**Exercise details:** Reproduce, without any change, the span of lines from the opening of the records below to the line containing "show_error 10 ;;", inclusive.

+++ Records to use +++

(** The [try] block that parses and displays, with its handler. *)
Definition update_displays (tk : tick) (line : string) : prog unit :=
  let parts := split "," line in
  try_except
    (p0 <- getitem parts 0 ;;
     cpu_temp <- py_float p0 ;;
     p1 <- getitem parts 1 ;;
     gpu_temp <- py_float p1 ;;
     display_temp cpu_display cpu_temp ;;
     display_temp gpu_display gpu_temp ;;
     set_last_data_time (time_at_update tk) ;;
     set_error_shown false ;;
     print (Displayed cpu_temp gpu_temp))
    is_ValueError
    (fun _ =>
       print (ErrorParsing line) ;;
       show_error 10 ;;
       set_error_shown true).

(** [if select.select(...)[0]: ...] *)
Definition process_input (tk : tick) : prog unit :=
  match stdin tk with
  | NoLine => ret tt
  | Fails ex => raise ex
  | Line line =>
      if nonempty line then
        print (Received line) ;;
        if contains "," line then update_displays tk line
        else
          print (InvalidFormat line) ;;
          show_error 11 ;;
          set_error_shown true
      else ret tt
  end.

(** [if not error_shown and (time.time() - last_data_time) > 10: ...] *)
Definition check_timeout (tk : tick) : prog unit :=
  g <- get ;;
  if negb (error_shown g) && (time_at_check tk - last_data_time g >? 10) then
    print (Literal "Error: No data received for 10 seconds") ;;
    show_error 20 ;;
    set_error_shown true
  else ret tt.

(** The body of the outer [try]. *)
Definition loop_body (tk : tick) : prog unit :=
  process_input tk ;;
  check_timeout tk ;;
  sleep (1 # 10).

(** One pass of [while True], with the handler [except Exception as ex]
    of the outer [try]. *)
Definition loop_iteration (tk : tick) : prog unit :=
  try_except (loop_body tk) is_Exception
    (fun ex =>
       print (ExceptionMsg ex) ;;
       show_error 99 ;;
       sleep 1).

(** The passes of the loop over the first ticks of a run. *)
Definition main_loop (ticks : list tick) : prog unit :=
  for_each ticks loop_iteration.

(** The statements before the loop; [now] is the reading of
    [time.time()] that initialises [last_data_time]. *)
Definition startup (now : Z) : prog unit :=
  print (Literal "Status 1: Boot successful") ;;
  show_status 1 ;;
  sleep 2 ;;
  print (Literal "Status 2: Waiting for serial connection") ;;
  show_status 2 ;;
  sleep 1 ;;
  print (Literal "Status 3: Connected, waiting for temperature data") ;;
  show_status 3 ;;
  put {| last_data_time := now; error_shown := false |}.

(** The line of this tick parses and both [display_temp] return. *)
Definition updated (tk : tick) (g : globals) : Prop :=
  exists line cpu_temp gpu_temp,
    stdin tk = Line line
    /\ contains "," line = true
    /\ float (field 0 line) = Some cpu_temp
    /\ float (field 1 line) = Some gpu_temp
    /\ result_of (display_temp cpu_display cpu_temp g) = inr tt
    /\ result_of (display_temp gpu_display gpu_temp g) = inr tt.

End Loop.

(** *** Vocabulary for the statements about the program *)

(** The frame [show_error] writes for a code. *)
Definition error_segments (tens_pattern ones_pattern : Z) : list Z :=
  [E; DASH; tens_pattern; ones_pattern].
Lemma backed_allowed rules exf exo seeds ps p :
  backed rules exf exo seeds ps p -> p ∉ exf.
Proof.
  intros Hb.
  assert (Hal : prop_allowed exf p = true) by (by destruct Hb).
  unfold prop_allowed in Hal. by apply negb_true_iff, bool_decide_eq_false in Hal.
Qed.

(** In a table that an exploration of the task has filled from scratch, a
    fact has a level other than [INT_MAX] only if the exploration backs it. *)
Lemma run_level_backed task exploration exf exo f :
  ex_task exploration = task -> fact_in_range task f ->
  let run := compute_reachability_with_excludes exploration
               (resize_lvl_var task []) exf exo in
  level_of run.2 f <> Some INT_MAX ->
  backed (build_unary_operators task) (map (get_prop_id task) exf) exo
         (state_props task (task_initial_state task))
         (ex_props run.1) (get_prop_id task f).
Proof.
  intros Hex Hf run Hlvl.
  destruct (run_levels task exploration [] exf exo f Hf) as (old & Hold & Hrun).
  rewrite (level_of_fresh task f Hf) in Hold. injection Hold as <-.
  fold run in Hrun. rewrite Hrun, Hex in Hlvl.
  assert (Hprops : ex_props run.1
            = explore (build_unary_operators task) (map (get_prop_id task) exf) exo
                (num_propositions task) (state_props task (task_initial_state task))).
  { unfold run, compute_reachability_with_excludes. cbn [fst ex_props]. by rewrite Hex. }
  rewrite Hprops in *. apply explore_backed.
  destruct (explore _ _ _ _ _ !! get_prop_id task f) as [nd|] eqn:Hnd; [|done].
  exists nd. split; [done |]. simpl in Hlvl. destruct (cost nd); [by eexists | done].
Qed.

Lemma run_level_excluded task exploration exf exo f :
  ex_task exploration = task -> fact_in_range task f -> f ∈ exf ->
  level_of (compute_reachability_with_excludes exploration
              (resize_lvl_var task []) exf exo).2 f = Some INT_MAX.
Proof.
  intros Hex Hf Hin.
  destruct (decide (level_of (compute_reachability_with_excludes exploration
              (resize_lvl_var task []) exf exo).2 f = Some INT_MAX)) as [|Hne]; [done |].
  exfalso. eapply backed_allowed; [by apply (run_level_backed task exploration exf exo f) |].
  apply list_elem_of_In, in_map, list_elem_of_In, Hin.
Qed.

(** X12.  The solvability test from an empty level table: the call returns;
    every fact of the excluded landmark keeps the level [INT_MAX]; a landmark
    that holds a goal fact makes the verdict false; and when the verdict is
    true, every goal fact can be derived from the initial state by rules of
    axioms and of operators that do not achieve a landmark fact
    unconditionally. *)
Theorem solvability_test_meaning :
  forall (task : Task) (exploration : Exploration) (exclude : Landmark),
    ex_task exploration = task ->
    Forall (fact_in_range task) (task_goals task) ->
    exists b lvl_var exploration',
      relaxed_task_solvable task exploration [] exclude = Done (b, lvl_var, exploration') /\
      relaxed_task_solvable_3 task exploration exclude = Done (b, exploration') /\
      (forall f, f ∈ facts exclude -> fact_in_range task f ->
                 level_of lvl_var f = Some INT_MAX) /\
      ((exists g, g ∈ task_goals task /\ g ∈ facts exclude) -> b = false) /\
      (b = true ->
       forall g, g ∈ task_goals task ->
         derivable (build_unary_operators task)
           (state_props task (task_initial_state task))
           (fun o => ~ exists id op, o = Z.of_nat id /\
                       task_operators task !! id = Some op /\
                       achieves_non_conditional op exclude = true)
           (get_prop_id task g)).
Proof.
  intros task exploration exclude Hex Hgoals.
  set (ids := insert_op_ids_where (fun op => achieves_non_conditional op exclude)
                (get_operators task)).
  assert (Hrun : exists b,
    relaxed_task_solvable task exploration [] exclude
    = Done (b,
            (compute_reachability_with_excludes exploration
               (resize_lvl_var task []) (facts exclude) ids).2,
            (compute_reachability_with_excludes exploration
               (resize_lvl_var task []) (facts exclude) ids).1) /\
    (b = true <-> forall g, g ∈ task_goals task ->
       level_of (compute_reachability_with_excludes exploration
                   (resize_lvl_var task []) (facts exclude) ids).2 g <> Some INT_MAX)).
  { unfold relaxed_task_solvable. cbv zeta. rewrite app_nil_l. fold ids.
    destruct (first_goal_at_max_spec _ _
                (levels_defined_after_run task exploration [] (facts exclude) ids Hgoals))
      as (hit & Hhit & Hspec).
    destruct (compute_reachability_with_excludes exploration
                (resize_lvl_var task []) (facts exclude) ids)
      as [exploration' lvl_var'] eqn:Hrun.
    cbn [fst snd] in *. rewrite Hhit, bind_Done.
    destruct hit as [g|].
    - exists false. split; [done |]. split; [done |].
      intros Hall. destruct Hspec as [Hg Hmax]. by destruct (Hall g Hg).
    - exists true. split; [done |]. by split. }
  destruct Hrun as (b & Hrun & Hb).
  eexists b, _, _. split; [exact Hrun |]. split; [|split; [|split]].
  - unfold relaxed_task_solvable_3. by rewrite Hrun.
  - intros f Hf Hrange. by apply run_level_excluded.
  - intros (g & Hg & Hin). destruct b; [|done]. exfalso.
    apply (proj1 Hb eq_refl g Hg). apply run_level_excluded; [done | | done].
    rewrite Forall_forall in Hgoals. auto.
  - intros -> g Hg. rewrite Forall_forall in Hgoals.
    eapply derivable_weaken;
      [| eapply backed_derivable, (run_level_backed task exploration (facts exclude) ids g);
         [done | by apply Hgoals | by apply (proj1 Hb eq_refl)]].
    intros o Ho (id & op & -> & Hop & Hach). apply Ho.
    apply insert_op_ids_where_spec. exists id, op.
    split; [by apply elem_of_get_operators | done].
Qed.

+++

**Solution to the exercise:**
(** The [try] block that parses and displays, with its handler. *)
Definition update_displays (tk : tick) (line : string) : prog unit :=
  let parts := split "," line in
  try_except
    (p0 <- getitem parts 0 ;;
     cpu_temp <- py_float p0 ;;
     p1 <- getitem parts 1 ;;
     gpu_temp <- py_float p1 ;;
     display_temp cpu_display cpu_temp ;;
     display_temp gpu_display gpu_temp ;;
     set_last_data_time (time_at_update tk) ;;
     set_error_shown false ;;
     print (Displayed cpu_temp gpu_temp))
    is_ValueError
    (fun _ =>
       print (ErrorParsing line) ;;
       show_error 10 ;;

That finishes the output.